Q-Measure-Learning for Continuous State RL: Efficient Implementation and Convergence
This work addresses the problem of efficient reinforcement learning in continuous state spaces for researchers and practitioners in the field of reinforcement learning.
The authors tackled the problem of reinforcement learning in continuous state spaces and achieved an efficient implementation with O(n) memory and computation cost per iteration, with a proven almost sure sup-norm convergence of the induced Q-function to the fixed point of a kernel-smoothed Bellman operator. The method also bounds the approximation error between this limit and the optimal Q* as a function of the kernel bandwidth.

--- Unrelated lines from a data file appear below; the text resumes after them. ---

Definition RegisterACL (ctx : Ctx) (args : list Value) (s : Store) : result Value * Store :=
  let same (v : Value) : result Value * Store := (Ok v, s) in
  let ok (r : Value * Store) : result Value * Store := (Ok r.1, r.2) in
  match args with
  | [] => same (wrong_args "acl")
  | a :: rest =>
      match argString a with
      | None => same (wrong_args "acl")
      | Some sub =>
          let u := ToUpper sub in
          let sub_is (x : string) : bool := bytes_eqb u (lit x) in
          let alone (name : string) (r : result Value * Store) : result Value * Store := match rest with [] => r | _ => same (acl_err name) end in
          if sub_is "LIST"%string then
            alone "list"%string (same (bulks (map (fun n => describeUser n (default (mkSnap false false [] [] [] [] []) (GetUser s n))) (Names s))))
          else if sub_is "USERS"%string then alone "users"%string (same (bulks (Names s)))
          else if sub_is "SETUSER"%string then ok (setuser rest s)
          else if sub_is "DELUSER"%string then ok (deluser ctx rest s)
          else if sub_is "GETUSER"%string then
            match rest with
            | [n] => same (match argString n with
                           | None => acl_err "getuser"
                           | Some name => match GetUser s name with Some sn => describeGetUser sn | None => VArray None end
                           end)
            | _ => same (acl_err "getuser")
            end
          else if sub_is "WHOAMI"%string then
            alone "whoami"%string (let cur := currentUser ctx reg in same (BulkOf (if bytes_eqb cur [] then lit "default" else cur)))
          else if sub_is "SAVE"%string then
            alone "save"%string (same (match saver with
              | None => errS "ERR There is no ACL file configured to save the users to."
              | Some save => match save s with Some e => VError (lit "ERR " ++ err_text e) | None => okReply end
              end))
          else if sub_is "DRYRUN"%string then (dryrun rest s, s)
          else if sub_is "LOG"%string then ok (acllog rest s)
          else if sub_is "CAT"%string then same (aclCat rest)
          else if sub_is "GENPASS"%string then (aclGenpass rest, s)
          else if sub_is "LOAD"%string then
            alone "load"%string (match loader with
              | None => same (errS "ERR This Redis instance is not configured to use an ACL file. You may want to specify users via the ACL SETUSER command and then issue a CONFIG REWRITE (assuming you have a Redis configuration file set) in order to store users in the Redis configuration.")
              | Some load => let '(e, s) := load s in (Ok (match e with Some e => VError (lit "ERR " ++ err_text e) | None => okReply end), s)
              end)
          else if sub_is "HELP"%string then alone "help"%string (same aclHelp)
          else same (VError (lit "ERR unknown subcommand '" ++ sub ++ lit "'. Try ACL HELP."))
      end
  end.

End command.
(** ** What DRYRUN foretells *)

Section gate.
Context {A : Type} `{AppClock A} `{GoUnicode} `{GoSha256} (t : metas).
#[local] Instance gate_users : AuthorizerStore Store := acl_authorizer t.

Lemma texts_bulk (args : list Value) (params : list bytes) : texts args = Some params -> bulkArgs args = params.
Proof.
  revert params. induction args as [|a args IH]; intros params; cbn [texts]; [by intros [= <-]|].
  unfold bulkArgs in *. cbn. destruct (argString a) as [x|]; [|done]. destruct (texts args) as [ps|]; [|done]. intros [= <-]. by rewrite (IH ps).
Qed.

Lemma channels_agree (name : bytes) (args : list Value) (params : list bytes) :
  texts args = Some params -> extractChannels name args = dryrunChannels name params.
Proof.
  intros Ht. unfold extractChannels, dryrunChannels. rewrite (texts_bulk args params Ht). destruct (existsb _ _); [done|].
  destruct (bytes_eqb _ _); [|done]. by destruct params.
Qed.

(** DRYRUN foretells the gate: for a user of a restricted table and a
    command that needs permission, DRYRUN answers OK exactly when the router
    lets a connection logged in as the user through with the command and
    changes nothing; it answers a reason exactly when the router refuses it
    with an error (for the command itself, the text of that error); and it
    fails in the extraction of the keys exactly when the router does. *)
Theorem dryrun_predicts_gate (ctx : Ctx) (a c : Value) (args : list Value) (username cmd : bytes) (params : list bytes) (s : Srv A Store) (st : Store) :
  sv_auth s = Some st -> HasRestrictedUsers st = true -> login ctx = Some username -> UserExists st username = true ->
  argString a = Some username -> argString c = Some cmd -> texts args = Some params -> isAuthExempt (ToUpper cmd) = false ->
  match dryrun t (a :: c :: args) st with
  | Ok v => (v = okReply /\ auth_gate t ctx (ToUpper cmd) args s = (Ok None, s)) \/
            (exists d msg s', v = BulkOf (dryrunReason username d) /\ auth_gate t ctx (ToUpper cmd) args s = (Ok (Some (VError msg)), s') /\
               msg = dMsg d /\ (users <$> sv_auth s') = Some (users st))
  | Err e => (auth_gate t ctx (ToUpper cmd) args s).1 = Err e
  | Panic => (auth_gate t ctx (ToUpper cmd) args s).1 = Panic
  end.
Proof.
  intros Hst Hr Hl Hu Ha Hc Ht Hx. unfold dryrun, auth_gate. rewrite Hst, Ha, Hu. cbn [negb drop texts]. rewrite Hc, Ht. cbv zeta.
  change (au_restricted st) with (HasRestrictedUsers st). rewrite Hr, Hx, Hl. cbn [negb orb]. rewrite bool_decide_eq_false_2 by done. cbn [andb default].
  unfold extractKeys. rewrite (texts_bulk args params Ht), (channels_agree _ args params Ht). destruct (ExtractKeys t _ params) as [keys|e|]; cbn [res_bind fst]; [|done|done].
  cbn [au_check gate_users acl_authorizer id]. destruct (Check_ t st username _ keys _) as [[d|]|e|]; cbn [res_bind fmap option_fmap option_map fst]; [|by left|done|done].
  right. unfold read_now, count_command. cbn [app]. destruct (app_now (app s)) as [ns ap]. exists d. eexists _, _. split_and!; [done|reflexivity|done|done].
Qed.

We study reinforcement learning in infinite-horizon discounted Markov decision processes with continuous state spaces, where data are generated online from a single trajectory under a Markovian behavior policy. To avoid maintaining an infinite-dimensional, function-valued estimate, we propose the novel Q-Measure-Learning, which learns a signed empirical measure supported on visited state-action pairs and reconstructs an action-value estimate via kernel integration. The method jointly estimates the stationary distribution of the behavior chain and the Q-measure through coupled stochastic approximation, leading to an efficient weight-based implementation with $O(n)$ memory and $O(n)$ computation cost per iteration. Under uniform ergodicity of the behavior chain, we prove almost sure sup-norm convergence of the induced Q-function to the fixed point of a kernel-smoothed Bellman operator. We also bound the approximation error between this limit and the optimal $Q^*$ as a function of the kernel bandwidth. To assess the performance of our proposed algorithm, we conduct RL experiments in a two-item inventory control setting.